*Task input*
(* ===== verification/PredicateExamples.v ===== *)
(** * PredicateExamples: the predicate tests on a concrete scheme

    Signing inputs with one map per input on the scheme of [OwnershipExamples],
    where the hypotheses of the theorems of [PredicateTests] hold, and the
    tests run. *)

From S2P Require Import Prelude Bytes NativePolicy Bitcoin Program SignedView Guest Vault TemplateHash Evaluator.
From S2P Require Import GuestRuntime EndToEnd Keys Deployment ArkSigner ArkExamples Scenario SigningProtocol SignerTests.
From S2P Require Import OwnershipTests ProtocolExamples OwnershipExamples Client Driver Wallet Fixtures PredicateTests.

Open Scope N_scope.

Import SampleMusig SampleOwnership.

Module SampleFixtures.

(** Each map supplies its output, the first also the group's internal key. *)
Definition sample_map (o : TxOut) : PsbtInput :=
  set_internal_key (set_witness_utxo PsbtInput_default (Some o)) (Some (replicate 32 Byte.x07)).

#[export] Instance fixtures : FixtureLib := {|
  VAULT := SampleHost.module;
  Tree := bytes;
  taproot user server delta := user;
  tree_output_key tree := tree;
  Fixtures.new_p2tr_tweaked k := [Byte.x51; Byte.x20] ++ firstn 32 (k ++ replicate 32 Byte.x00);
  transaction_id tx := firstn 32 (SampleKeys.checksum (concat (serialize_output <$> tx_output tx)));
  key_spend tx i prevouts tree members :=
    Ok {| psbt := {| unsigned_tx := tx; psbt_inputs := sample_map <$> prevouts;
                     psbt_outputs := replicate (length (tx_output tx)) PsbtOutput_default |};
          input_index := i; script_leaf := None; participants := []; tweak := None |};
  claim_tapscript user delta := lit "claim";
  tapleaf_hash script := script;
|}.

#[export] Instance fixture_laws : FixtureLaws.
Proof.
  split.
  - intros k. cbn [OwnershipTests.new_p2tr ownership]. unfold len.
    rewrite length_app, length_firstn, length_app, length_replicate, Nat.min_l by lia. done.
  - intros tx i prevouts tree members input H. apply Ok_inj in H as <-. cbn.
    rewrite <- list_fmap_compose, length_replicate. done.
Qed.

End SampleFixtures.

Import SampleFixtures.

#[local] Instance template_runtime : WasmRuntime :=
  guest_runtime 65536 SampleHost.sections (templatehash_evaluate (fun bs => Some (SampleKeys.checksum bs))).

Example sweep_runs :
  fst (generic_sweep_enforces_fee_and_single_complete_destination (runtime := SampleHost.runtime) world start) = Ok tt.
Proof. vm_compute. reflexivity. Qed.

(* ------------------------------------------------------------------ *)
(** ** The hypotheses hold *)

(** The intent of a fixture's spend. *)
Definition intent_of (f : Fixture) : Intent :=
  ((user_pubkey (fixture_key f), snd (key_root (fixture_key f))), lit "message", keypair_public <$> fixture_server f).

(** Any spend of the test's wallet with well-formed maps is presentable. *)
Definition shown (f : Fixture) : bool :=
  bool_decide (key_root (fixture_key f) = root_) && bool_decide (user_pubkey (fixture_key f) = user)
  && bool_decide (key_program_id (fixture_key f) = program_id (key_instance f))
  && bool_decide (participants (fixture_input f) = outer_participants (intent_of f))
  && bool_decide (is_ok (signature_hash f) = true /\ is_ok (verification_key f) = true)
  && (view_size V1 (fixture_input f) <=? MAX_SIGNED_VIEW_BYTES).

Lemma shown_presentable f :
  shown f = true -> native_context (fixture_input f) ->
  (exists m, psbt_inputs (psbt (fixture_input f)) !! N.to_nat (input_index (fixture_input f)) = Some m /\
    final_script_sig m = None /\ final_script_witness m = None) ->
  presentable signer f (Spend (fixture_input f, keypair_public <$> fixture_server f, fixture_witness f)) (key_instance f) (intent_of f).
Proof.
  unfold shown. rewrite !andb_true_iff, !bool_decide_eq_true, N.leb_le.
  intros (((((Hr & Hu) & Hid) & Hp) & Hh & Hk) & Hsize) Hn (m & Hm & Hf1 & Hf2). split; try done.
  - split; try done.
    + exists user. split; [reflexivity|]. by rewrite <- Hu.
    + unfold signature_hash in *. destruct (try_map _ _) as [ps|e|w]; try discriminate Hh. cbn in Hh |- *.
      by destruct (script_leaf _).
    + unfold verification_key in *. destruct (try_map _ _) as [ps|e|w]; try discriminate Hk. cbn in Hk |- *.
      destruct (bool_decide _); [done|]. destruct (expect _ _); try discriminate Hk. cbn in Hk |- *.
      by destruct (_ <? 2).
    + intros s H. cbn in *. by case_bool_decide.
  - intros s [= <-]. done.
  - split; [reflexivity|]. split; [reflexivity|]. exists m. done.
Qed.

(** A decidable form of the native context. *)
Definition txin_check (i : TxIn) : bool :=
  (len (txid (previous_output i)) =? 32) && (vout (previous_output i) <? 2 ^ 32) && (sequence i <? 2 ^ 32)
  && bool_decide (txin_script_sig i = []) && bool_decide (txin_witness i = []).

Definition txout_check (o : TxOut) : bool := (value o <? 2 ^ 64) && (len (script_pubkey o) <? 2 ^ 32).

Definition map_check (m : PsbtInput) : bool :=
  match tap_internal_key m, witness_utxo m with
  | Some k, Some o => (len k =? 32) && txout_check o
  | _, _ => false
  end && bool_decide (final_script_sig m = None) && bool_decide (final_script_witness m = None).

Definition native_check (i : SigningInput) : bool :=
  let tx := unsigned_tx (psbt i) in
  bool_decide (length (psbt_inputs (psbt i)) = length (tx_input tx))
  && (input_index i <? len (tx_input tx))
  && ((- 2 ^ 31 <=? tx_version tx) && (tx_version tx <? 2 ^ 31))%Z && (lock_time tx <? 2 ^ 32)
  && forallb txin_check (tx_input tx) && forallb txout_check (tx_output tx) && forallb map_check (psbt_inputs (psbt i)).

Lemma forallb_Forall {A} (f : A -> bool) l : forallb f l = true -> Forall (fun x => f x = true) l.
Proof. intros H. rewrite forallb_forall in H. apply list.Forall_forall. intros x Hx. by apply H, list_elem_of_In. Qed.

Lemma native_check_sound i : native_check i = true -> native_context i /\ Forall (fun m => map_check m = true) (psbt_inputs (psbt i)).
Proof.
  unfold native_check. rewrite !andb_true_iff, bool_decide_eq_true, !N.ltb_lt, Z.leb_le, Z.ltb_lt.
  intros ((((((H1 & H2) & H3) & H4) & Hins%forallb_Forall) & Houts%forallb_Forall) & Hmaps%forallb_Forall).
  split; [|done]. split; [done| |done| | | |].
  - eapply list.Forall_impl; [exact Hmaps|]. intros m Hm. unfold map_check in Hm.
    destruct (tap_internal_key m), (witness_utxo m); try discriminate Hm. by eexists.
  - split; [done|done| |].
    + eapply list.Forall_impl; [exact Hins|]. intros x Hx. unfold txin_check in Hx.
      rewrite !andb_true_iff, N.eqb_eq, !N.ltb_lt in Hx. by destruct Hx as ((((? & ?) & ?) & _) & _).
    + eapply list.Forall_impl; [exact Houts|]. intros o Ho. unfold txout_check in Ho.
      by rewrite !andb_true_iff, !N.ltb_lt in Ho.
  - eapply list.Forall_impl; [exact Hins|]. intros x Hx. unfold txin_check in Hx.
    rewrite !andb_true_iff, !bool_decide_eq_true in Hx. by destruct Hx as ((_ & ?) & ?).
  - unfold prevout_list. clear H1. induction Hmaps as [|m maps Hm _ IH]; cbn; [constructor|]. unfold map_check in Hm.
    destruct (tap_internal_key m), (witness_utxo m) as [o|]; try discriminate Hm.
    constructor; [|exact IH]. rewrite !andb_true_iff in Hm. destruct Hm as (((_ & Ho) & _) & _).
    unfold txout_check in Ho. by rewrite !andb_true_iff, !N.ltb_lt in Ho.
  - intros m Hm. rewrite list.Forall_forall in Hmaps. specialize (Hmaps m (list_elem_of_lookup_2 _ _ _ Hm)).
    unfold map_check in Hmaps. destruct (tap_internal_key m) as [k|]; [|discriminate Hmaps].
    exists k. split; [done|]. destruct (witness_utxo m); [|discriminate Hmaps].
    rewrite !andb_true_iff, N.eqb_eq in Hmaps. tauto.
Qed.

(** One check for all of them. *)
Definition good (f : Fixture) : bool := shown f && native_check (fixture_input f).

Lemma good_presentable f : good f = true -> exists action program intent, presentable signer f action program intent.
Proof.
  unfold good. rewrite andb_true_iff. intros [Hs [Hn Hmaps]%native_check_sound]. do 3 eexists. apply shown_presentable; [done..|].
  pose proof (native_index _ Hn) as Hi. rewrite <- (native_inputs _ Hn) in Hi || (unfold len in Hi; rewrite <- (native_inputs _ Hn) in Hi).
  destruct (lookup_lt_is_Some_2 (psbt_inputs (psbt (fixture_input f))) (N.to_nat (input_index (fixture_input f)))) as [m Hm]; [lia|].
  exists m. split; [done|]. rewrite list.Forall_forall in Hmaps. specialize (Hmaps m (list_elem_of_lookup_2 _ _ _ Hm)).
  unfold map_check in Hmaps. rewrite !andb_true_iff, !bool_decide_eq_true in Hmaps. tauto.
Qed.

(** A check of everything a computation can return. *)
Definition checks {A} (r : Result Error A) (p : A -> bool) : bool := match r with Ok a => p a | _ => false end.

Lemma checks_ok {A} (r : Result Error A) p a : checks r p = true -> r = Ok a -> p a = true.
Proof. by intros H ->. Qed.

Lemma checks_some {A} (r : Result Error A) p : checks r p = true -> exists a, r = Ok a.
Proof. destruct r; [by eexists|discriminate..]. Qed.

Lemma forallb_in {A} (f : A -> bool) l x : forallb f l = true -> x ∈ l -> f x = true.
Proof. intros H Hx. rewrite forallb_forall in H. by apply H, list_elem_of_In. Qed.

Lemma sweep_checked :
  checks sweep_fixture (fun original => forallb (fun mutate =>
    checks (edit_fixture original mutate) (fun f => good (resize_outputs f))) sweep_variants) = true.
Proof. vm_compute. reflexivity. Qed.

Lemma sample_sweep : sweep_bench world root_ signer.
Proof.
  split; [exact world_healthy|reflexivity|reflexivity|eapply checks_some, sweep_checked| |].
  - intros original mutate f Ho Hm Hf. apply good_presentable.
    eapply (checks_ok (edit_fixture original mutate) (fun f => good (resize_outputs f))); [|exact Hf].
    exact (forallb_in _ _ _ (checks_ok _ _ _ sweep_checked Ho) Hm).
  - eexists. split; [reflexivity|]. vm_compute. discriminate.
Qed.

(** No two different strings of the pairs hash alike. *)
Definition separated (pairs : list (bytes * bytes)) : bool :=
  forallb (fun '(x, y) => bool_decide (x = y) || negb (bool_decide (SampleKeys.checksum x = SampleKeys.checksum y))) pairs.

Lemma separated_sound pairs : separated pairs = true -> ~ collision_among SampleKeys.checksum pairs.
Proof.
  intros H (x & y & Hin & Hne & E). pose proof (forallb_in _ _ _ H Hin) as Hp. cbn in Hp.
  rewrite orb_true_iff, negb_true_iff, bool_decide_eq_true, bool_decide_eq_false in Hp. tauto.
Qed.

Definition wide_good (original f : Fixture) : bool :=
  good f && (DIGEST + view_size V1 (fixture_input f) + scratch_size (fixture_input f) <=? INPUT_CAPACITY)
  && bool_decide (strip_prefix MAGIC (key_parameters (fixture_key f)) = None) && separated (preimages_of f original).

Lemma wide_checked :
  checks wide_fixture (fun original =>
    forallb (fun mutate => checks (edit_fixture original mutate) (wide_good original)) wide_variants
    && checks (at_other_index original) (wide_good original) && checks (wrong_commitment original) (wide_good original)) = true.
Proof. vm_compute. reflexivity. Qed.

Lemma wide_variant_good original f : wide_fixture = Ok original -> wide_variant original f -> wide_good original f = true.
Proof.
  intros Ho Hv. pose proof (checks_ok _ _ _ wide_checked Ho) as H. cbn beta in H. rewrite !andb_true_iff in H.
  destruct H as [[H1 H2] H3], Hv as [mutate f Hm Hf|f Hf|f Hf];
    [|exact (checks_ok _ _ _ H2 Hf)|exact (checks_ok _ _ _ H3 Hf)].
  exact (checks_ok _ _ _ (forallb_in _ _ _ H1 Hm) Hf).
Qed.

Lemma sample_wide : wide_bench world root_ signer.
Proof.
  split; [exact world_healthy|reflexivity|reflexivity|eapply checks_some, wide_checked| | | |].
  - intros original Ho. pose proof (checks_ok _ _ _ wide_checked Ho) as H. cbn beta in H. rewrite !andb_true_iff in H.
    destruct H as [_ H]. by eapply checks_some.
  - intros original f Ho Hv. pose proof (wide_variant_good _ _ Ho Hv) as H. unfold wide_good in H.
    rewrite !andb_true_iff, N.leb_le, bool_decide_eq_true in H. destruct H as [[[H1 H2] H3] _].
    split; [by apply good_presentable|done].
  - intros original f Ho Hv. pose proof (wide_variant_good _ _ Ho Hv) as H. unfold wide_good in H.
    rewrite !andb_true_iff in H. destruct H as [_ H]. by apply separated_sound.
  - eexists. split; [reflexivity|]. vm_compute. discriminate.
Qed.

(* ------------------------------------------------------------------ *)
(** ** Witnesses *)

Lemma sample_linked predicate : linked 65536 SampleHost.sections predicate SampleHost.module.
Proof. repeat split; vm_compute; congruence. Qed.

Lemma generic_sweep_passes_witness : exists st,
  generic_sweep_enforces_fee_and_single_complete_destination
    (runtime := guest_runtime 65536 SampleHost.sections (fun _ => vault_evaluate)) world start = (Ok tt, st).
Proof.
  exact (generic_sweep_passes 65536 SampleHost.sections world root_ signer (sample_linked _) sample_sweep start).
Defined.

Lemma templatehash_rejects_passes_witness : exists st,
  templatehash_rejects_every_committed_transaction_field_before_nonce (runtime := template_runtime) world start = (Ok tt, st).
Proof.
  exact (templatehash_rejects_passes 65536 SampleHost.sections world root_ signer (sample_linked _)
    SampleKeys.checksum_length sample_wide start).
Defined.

*Brief*
From the line containing "split; [by apply good_presentable|done]." down to the line containing "rewrite !andb_true_iff in H. destruct" in the material above, reproduce every line exactly, including the two end lines.

*Answer to the exercise*
    split; [by apply good_presentable|done].
  - intros original f Ho Hv. pose proof (wide_variant_good _ _ Ho Hv) as H. unfold wide_good in H.
    rewrite !andb_true_iff in H. destruct H as [_ H]. by apply separated_sound.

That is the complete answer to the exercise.